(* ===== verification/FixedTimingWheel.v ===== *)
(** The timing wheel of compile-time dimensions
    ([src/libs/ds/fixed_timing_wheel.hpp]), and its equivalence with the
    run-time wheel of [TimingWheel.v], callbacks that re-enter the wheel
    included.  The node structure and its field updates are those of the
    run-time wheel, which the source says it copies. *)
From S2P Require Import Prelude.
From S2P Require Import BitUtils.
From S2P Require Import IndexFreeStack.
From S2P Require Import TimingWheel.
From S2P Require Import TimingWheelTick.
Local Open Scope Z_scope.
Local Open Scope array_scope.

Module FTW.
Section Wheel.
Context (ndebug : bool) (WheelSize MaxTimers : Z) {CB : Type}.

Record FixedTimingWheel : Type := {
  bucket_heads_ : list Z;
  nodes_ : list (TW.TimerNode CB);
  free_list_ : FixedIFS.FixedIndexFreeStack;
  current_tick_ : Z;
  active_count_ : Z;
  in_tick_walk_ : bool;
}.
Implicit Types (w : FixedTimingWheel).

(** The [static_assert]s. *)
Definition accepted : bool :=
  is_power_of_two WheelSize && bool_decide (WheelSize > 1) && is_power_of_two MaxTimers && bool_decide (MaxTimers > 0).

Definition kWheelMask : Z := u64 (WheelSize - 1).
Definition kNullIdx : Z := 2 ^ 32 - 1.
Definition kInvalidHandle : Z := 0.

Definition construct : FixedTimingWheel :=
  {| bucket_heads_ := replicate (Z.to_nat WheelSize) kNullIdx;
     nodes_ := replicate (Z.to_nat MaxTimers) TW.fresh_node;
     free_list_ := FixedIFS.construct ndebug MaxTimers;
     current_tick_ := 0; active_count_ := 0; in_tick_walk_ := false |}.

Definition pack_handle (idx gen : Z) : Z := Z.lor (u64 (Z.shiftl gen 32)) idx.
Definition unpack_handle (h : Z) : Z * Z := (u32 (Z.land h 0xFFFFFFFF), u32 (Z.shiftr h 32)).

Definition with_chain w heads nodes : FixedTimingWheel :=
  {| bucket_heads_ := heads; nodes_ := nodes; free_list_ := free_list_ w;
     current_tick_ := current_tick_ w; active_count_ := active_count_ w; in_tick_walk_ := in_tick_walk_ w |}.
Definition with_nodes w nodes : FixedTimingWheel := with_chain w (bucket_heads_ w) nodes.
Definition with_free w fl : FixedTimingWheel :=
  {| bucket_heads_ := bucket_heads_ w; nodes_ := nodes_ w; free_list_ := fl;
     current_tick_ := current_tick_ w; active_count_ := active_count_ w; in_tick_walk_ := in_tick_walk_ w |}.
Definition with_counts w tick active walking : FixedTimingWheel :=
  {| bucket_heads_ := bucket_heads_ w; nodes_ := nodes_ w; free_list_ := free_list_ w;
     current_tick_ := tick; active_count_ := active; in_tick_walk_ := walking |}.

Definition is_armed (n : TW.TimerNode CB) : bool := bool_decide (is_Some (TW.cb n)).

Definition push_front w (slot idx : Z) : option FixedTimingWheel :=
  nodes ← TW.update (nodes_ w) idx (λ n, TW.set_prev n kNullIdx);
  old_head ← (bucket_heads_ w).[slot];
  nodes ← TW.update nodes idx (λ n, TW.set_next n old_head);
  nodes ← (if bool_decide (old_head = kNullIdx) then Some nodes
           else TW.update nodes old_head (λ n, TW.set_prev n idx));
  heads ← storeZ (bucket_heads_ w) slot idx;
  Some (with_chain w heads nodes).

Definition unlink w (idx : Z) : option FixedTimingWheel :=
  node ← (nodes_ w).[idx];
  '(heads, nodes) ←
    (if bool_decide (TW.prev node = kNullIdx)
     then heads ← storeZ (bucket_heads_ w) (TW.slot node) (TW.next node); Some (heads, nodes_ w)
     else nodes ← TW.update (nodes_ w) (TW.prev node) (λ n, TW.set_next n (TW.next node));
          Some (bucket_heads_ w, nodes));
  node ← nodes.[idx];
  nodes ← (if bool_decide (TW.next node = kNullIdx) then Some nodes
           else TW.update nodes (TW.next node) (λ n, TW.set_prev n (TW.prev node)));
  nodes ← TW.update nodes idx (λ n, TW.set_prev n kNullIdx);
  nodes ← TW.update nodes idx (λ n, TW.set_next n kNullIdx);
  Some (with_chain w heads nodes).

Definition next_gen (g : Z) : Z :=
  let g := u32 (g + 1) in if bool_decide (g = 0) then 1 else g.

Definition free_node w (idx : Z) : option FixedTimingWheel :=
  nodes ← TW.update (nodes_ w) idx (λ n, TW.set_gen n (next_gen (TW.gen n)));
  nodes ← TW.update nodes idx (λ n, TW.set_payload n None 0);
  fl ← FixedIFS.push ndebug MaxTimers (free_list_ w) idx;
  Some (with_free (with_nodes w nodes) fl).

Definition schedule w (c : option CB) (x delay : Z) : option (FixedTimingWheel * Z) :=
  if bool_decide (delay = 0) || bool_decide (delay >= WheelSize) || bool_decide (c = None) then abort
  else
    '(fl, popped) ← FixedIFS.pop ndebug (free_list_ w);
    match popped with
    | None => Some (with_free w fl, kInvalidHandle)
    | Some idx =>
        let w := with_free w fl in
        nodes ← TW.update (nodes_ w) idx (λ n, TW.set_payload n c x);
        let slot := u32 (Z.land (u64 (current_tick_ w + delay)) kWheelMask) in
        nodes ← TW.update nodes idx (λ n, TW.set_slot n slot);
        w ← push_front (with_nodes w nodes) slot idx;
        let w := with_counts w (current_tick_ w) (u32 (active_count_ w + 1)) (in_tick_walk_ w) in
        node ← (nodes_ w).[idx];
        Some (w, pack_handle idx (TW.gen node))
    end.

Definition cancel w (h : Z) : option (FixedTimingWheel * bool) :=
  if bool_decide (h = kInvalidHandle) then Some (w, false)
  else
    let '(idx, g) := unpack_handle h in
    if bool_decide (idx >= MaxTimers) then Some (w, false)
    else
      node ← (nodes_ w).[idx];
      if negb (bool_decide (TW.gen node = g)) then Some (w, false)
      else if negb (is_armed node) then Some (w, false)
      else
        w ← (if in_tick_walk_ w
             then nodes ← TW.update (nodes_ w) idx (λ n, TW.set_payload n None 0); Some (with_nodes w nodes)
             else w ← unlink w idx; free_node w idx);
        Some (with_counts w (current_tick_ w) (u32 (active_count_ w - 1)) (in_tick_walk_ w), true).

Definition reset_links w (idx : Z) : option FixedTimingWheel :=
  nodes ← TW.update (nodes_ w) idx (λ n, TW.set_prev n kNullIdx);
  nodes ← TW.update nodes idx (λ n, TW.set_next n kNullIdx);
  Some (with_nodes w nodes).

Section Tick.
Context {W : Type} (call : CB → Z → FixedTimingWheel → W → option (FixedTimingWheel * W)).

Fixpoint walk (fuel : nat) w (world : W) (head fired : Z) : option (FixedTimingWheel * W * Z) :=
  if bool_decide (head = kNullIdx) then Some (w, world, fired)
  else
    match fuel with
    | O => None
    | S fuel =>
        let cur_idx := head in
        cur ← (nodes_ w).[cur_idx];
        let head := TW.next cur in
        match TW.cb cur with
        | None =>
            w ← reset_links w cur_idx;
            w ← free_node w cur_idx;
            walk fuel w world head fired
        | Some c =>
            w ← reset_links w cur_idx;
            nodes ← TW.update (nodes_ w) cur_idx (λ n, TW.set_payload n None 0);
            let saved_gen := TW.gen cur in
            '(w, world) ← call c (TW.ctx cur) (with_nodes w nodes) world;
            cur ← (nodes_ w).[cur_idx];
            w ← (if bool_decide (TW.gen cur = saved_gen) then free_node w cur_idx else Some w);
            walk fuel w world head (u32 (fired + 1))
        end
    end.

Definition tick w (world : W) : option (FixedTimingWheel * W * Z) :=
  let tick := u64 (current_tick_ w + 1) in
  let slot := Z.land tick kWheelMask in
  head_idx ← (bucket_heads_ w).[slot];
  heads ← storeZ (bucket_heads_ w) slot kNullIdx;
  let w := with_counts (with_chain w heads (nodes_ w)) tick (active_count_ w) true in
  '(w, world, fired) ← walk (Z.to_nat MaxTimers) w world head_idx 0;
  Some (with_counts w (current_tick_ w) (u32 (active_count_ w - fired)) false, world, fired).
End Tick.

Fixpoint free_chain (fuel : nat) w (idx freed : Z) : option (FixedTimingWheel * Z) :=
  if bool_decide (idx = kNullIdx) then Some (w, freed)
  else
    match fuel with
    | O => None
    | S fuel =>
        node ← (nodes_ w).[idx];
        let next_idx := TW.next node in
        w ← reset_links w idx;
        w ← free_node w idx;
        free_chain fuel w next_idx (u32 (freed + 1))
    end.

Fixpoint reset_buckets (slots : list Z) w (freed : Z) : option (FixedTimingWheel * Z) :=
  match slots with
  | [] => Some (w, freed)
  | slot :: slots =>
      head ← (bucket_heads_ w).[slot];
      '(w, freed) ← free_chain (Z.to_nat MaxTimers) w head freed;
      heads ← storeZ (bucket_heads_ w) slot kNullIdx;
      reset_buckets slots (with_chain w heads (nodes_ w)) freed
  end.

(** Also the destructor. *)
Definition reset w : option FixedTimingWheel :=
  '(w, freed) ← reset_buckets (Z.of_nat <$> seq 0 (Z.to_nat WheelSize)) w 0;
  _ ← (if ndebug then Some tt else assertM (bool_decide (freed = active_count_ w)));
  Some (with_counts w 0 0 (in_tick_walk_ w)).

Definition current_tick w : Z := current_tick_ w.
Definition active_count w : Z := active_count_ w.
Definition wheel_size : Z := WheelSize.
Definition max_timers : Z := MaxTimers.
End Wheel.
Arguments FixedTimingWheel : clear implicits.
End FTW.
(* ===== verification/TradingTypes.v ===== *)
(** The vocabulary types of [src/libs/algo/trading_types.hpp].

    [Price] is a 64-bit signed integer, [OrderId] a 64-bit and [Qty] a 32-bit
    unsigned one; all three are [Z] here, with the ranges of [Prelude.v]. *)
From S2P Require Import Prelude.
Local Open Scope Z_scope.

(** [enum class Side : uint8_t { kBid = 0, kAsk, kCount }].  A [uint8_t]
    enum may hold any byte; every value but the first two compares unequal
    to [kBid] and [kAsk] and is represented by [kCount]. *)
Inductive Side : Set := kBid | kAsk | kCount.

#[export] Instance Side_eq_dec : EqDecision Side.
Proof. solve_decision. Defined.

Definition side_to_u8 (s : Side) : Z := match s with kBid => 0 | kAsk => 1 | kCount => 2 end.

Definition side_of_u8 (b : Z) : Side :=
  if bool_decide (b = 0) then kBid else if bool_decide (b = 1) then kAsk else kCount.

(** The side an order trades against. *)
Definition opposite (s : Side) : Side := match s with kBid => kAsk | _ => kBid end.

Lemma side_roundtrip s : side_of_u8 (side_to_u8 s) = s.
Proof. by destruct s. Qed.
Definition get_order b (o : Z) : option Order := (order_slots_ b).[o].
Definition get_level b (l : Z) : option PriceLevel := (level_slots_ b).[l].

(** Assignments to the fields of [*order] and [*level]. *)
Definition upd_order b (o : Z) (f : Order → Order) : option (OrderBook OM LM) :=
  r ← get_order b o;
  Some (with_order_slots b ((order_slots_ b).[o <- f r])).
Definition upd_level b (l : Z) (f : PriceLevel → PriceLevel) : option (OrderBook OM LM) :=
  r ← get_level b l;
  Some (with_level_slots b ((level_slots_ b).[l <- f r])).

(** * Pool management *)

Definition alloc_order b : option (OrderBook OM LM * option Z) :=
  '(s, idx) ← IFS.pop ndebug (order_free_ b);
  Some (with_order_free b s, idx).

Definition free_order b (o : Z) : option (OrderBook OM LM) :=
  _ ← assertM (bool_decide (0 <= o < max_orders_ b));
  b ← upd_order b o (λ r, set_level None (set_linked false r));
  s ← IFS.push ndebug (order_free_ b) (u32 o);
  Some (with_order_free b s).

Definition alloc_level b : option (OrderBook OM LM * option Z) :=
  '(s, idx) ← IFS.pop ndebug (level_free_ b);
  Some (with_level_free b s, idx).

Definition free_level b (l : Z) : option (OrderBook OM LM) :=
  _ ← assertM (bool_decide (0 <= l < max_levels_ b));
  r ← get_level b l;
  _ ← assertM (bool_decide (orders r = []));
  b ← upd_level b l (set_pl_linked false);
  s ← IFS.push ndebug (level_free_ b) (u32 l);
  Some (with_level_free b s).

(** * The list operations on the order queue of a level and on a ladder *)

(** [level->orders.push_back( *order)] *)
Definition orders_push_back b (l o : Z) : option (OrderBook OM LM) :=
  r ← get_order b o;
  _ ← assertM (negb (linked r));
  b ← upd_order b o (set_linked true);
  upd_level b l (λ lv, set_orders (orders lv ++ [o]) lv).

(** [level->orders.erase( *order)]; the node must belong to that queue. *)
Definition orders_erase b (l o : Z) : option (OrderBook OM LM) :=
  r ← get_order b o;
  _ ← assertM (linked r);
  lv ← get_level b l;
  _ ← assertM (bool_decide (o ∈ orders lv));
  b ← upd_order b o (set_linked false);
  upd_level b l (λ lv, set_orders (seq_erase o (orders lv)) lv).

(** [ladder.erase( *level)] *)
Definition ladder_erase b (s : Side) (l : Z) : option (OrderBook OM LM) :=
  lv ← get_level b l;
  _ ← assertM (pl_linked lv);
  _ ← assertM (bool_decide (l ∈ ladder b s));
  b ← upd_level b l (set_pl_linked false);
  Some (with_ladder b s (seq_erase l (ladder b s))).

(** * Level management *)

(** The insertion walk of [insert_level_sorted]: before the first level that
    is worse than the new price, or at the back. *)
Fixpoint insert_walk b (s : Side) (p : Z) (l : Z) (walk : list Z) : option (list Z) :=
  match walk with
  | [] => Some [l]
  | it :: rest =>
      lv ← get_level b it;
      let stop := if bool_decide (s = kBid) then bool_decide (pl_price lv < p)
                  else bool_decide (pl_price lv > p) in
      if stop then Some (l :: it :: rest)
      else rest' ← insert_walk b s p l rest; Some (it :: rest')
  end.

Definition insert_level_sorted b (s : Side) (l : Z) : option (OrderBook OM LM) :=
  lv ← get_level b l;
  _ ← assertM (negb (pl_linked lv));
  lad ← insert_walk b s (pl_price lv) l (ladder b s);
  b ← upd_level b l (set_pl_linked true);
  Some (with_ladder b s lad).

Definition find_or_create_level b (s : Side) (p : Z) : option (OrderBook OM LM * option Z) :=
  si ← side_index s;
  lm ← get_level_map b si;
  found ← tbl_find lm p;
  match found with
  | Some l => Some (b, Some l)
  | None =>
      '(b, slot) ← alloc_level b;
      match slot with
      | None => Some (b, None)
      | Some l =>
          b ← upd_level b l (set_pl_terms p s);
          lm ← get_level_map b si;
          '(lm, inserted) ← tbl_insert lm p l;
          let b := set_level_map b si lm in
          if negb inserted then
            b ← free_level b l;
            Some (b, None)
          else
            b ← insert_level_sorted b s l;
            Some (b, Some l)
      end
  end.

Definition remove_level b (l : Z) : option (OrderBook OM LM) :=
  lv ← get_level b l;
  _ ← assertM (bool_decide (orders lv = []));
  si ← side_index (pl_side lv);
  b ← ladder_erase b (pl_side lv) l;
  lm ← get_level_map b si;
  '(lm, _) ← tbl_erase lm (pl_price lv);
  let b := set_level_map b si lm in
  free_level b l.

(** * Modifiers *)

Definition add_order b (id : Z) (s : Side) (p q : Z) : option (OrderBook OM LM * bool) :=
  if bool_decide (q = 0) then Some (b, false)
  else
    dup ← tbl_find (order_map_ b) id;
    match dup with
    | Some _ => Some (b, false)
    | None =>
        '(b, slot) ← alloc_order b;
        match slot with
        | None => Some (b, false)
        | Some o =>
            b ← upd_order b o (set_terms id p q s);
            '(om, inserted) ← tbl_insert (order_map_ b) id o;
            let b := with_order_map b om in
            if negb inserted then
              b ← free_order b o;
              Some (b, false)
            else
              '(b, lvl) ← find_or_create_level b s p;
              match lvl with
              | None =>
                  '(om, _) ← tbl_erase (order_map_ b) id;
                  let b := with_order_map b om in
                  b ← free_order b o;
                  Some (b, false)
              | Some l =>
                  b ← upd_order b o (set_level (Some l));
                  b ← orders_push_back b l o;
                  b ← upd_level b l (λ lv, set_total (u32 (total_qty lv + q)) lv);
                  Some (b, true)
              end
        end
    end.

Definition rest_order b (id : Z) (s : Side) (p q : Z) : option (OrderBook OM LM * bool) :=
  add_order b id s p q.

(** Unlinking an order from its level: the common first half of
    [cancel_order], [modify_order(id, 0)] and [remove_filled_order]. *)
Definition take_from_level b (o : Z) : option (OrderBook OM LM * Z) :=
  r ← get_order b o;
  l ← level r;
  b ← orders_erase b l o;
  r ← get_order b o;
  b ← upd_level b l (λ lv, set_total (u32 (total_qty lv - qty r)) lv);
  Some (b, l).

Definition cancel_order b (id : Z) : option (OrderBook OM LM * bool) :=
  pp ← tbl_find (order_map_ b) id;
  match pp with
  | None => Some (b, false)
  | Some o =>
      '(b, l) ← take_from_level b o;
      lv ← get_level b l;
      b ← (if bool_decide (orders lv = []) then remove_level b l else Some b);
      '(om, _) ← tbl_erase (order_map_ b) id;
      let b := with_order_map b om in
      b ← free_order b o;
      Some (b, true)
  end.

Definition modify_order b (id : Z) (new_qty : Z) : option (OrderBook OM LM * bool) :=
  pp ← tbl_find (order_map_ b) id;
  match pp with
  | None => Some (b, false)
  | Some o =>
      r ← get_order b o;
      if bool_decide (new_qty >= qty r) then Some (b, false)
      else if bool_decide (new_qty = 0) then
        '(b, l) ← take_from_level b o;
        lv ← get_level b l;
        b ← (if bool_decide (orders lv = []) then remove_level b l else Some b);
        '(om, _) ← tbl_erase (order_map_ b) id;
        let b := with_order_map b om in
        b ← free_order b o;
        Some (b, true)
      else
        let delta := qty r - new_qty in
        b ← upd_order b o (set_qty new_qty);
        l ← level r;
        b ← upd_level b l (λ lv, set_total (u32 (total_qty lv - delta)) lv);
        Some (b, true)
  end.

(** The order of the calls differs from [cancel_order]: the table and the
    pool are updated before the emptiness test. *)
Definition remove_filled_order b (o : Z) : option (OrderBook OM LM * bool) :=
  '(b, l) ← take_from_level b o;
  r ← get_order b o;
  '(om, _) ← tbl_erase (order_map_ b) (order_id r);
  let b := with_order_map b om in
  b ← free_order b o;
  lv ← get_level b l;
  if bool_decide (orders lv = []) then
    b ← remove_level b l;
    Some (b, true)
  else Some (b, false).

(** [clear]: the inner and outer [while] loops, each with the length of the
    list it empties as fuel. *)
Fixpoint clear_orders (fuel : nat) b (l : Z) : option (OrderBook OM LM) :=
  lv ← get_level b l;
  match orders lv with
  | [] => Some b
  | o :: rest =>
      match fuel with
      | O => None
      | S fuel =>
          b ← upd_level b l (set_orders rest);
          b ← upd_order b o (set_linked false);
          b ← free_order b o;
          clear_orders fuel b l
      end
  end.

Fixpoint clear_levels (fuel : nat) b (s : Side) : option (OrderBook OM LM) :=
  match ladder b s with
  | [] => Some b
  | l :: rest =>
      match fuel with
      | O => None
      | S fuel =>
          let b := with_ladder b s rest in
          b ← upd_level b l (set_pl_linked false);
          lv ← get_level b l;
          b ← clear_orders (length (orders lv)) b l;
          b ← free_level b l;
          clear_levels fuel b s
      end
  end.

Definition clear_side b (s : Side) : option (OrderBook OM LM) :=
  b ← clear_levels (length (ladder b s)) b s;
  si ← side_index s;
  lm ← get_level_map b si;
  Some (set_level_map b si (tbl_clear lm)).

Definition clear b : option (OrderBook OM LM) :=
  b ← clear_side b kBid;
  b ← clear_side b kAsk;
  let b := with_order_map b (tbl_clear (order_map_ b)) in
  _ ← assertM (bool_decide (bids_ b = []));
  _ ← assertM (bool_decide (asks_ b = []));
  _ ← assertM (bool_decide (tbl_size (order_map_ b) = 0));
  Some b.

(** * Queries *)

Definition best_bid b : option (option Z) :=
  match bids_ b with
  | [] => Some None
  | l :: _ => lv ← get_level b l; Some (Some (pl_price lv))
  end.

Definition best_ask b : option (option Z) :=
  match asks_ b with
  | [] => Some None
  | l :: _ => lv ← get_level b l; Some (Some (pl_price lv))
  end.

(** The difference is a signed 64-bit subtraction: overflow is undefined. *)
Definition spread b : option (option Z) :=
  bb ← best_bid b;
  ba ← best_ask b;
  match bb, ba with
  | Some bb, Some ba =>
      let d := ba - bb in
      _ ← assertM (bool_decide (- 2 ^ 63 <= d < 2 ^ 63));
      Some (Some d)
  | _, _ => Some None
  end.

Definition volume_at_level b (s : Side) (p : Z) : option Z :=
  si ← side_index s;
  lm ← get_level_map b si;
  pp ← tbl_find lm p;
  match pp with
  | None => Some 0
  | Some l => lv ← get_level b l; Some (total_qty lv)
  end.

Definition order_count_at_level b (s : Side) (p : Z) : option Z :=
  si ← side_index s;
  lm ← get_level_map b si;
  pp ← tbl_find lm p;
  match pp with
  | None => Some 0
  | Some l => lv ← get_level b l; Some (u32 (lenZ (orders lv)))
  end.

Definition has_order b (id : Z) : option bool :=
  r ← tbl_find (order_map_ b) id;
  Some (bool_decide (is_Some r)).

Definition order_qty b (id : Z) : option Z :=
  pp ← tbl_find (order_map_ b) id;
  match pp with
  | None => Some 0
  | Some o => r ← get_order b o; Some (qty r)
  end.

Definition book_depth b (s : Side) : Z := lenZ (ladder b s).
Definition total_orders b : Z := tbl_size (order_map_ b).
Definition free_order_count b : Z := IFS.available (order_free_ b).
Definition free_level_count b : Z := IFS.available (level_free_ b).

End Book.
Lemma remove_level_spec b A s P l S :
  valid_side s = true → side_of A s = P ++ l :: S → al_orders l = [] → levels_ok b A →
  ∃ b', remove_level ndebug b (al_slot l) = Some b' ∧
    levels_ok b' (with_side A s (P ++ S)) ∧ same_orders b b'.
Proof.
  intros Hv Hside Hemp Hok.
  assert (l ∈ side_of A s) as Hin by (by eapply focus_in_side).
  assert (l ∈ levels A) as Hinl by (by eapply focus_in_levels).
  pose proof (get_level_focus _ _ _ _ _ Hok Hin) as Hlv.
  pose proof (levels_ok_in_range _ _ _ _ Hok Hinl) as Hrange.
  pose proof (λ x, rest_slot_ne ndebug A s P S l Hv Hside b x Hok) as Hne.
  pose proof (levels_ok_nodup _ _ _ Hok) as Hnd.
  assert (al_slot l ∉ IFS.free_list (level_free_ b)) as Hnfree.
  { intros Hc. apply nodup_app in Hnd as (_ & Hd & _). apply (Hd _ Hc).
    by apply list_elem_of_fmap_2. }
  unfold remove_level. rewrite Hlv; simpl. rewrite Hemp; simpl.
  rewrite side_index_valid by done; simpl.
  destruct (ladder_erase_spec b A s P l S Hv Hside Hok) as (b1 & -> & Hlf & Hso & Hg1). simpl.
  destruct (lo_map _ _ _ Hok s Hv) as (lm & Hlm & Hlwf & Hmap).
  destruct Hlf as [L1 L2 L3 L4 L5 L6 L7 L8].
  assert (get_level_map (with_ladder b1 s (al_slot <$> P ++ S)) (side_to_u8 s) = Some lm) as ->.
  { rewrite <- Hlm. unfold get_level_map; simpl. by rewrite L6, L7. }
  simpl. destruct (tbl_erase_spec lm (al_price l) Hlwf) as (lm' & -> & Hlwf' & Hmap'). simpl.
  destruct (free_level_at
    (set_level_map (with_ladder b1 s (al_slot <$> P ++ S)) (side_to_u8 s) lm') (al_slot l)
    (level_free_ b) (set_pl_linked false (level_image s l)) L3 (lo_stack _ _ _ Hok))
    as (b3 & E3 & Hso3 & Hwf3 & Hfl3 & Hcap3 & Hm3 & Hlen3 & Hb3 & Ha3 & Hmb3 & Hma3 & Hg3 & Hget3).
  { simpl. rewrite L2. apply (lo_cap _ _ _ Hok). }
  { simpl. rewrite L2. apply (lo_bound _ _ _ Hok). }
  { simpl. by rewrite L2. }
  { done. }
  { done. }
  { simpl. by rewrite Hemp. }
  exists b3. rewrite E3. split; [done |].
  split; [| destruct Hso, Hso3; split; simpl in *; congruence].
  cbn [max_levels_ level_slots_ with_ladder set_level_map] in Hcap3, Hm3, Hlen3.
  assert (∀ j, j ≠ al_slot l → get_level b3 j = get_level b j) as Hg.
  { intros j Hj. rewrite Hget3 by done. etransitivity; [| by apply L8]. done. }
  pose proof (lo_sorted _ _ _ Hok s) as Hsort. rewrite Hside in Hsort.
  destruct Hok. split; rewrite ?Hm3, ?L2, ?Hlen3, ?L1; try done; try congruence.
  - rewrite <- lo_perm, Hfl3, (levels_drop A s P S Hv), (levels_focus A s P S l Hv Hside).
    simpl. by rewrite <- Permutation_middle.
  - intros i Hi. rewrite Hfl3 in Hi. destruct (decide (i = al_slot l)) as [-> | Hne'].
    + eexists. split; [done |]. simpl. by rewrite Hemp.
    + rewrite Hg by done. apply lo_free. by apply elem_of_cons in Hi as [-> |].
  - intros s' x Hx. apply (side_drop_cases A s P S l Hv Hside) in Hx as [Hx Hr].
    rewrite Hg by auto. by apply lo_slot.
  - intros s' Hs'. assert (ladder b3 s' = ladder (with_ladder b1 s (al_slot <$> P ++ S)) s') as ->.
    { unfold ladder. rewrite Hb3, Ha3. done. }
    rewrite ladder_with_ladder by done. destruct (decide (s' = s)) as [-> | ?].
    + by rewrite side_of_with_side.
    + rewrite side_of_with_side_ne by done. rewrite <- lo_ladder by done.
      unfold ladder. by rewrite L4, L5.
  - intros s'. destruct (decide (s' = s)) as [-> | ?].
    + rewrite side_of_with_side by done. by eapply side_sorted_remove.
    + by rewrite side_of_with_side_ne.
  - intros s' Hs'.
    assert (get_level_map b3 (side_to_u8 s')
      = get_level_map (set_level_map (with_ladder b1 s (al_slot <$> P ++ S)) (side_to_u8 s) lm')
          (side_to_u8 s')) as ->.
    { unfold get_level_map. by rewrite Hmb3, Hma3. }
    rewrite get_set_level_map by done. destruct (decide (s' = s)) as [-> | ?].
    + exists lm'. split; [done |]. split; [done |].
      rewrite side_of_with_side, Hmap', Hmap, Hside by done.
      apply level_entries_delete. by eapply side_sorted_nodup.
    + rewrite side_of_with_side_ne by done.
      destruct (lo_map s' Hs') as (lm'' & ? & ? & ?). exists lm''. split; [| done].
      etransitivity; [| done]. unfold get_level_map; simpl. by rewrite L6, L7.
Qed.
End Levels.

-------------------------

● Problem description: Taking the lines above, repeat exactly those from the line that contains "(** [level->orders.push_back( *order)] *)" through the line that contains "assertM (pl_linked lv);", and both of those lines as well. Include nothing else.

● Answer section:
(** [level->orders.push_back( *order)] *)
Definition orders_push_back b (l o : Z) : option (OrderBook OM LM) :=
  r ← get_order b o;
  _ ← assertM (negb (linked r));
  b ← upd_order b o (set_linked true);
  upd_level b l (λ lv, set_orders (orders lv ++ [o]) lv).

(** [level->orders.erase( *order)]; the node must belong to that queue. *)
Definition orders_erase b (l o : Z) : option (OrderBook OM LM) :=
  r ← get_order b o;
  _ ← assertM (linked r);
  lv ← get_level b l;
  _ ← assertM (bool_decide (o ∈ orders lv));
  b ← upd_order b o (set_linked false);
  upd_level b l (λ lv, set_orders (seq_erase o (orders lv)) lv).

(** [ladder.erase( *level)] *)
Definition ladder_erase b (s : Side) (l : Z) : option (OrderBook OM LM) :=
  lv ← get_level b l;
  _ ← assertM (pl_linked lv);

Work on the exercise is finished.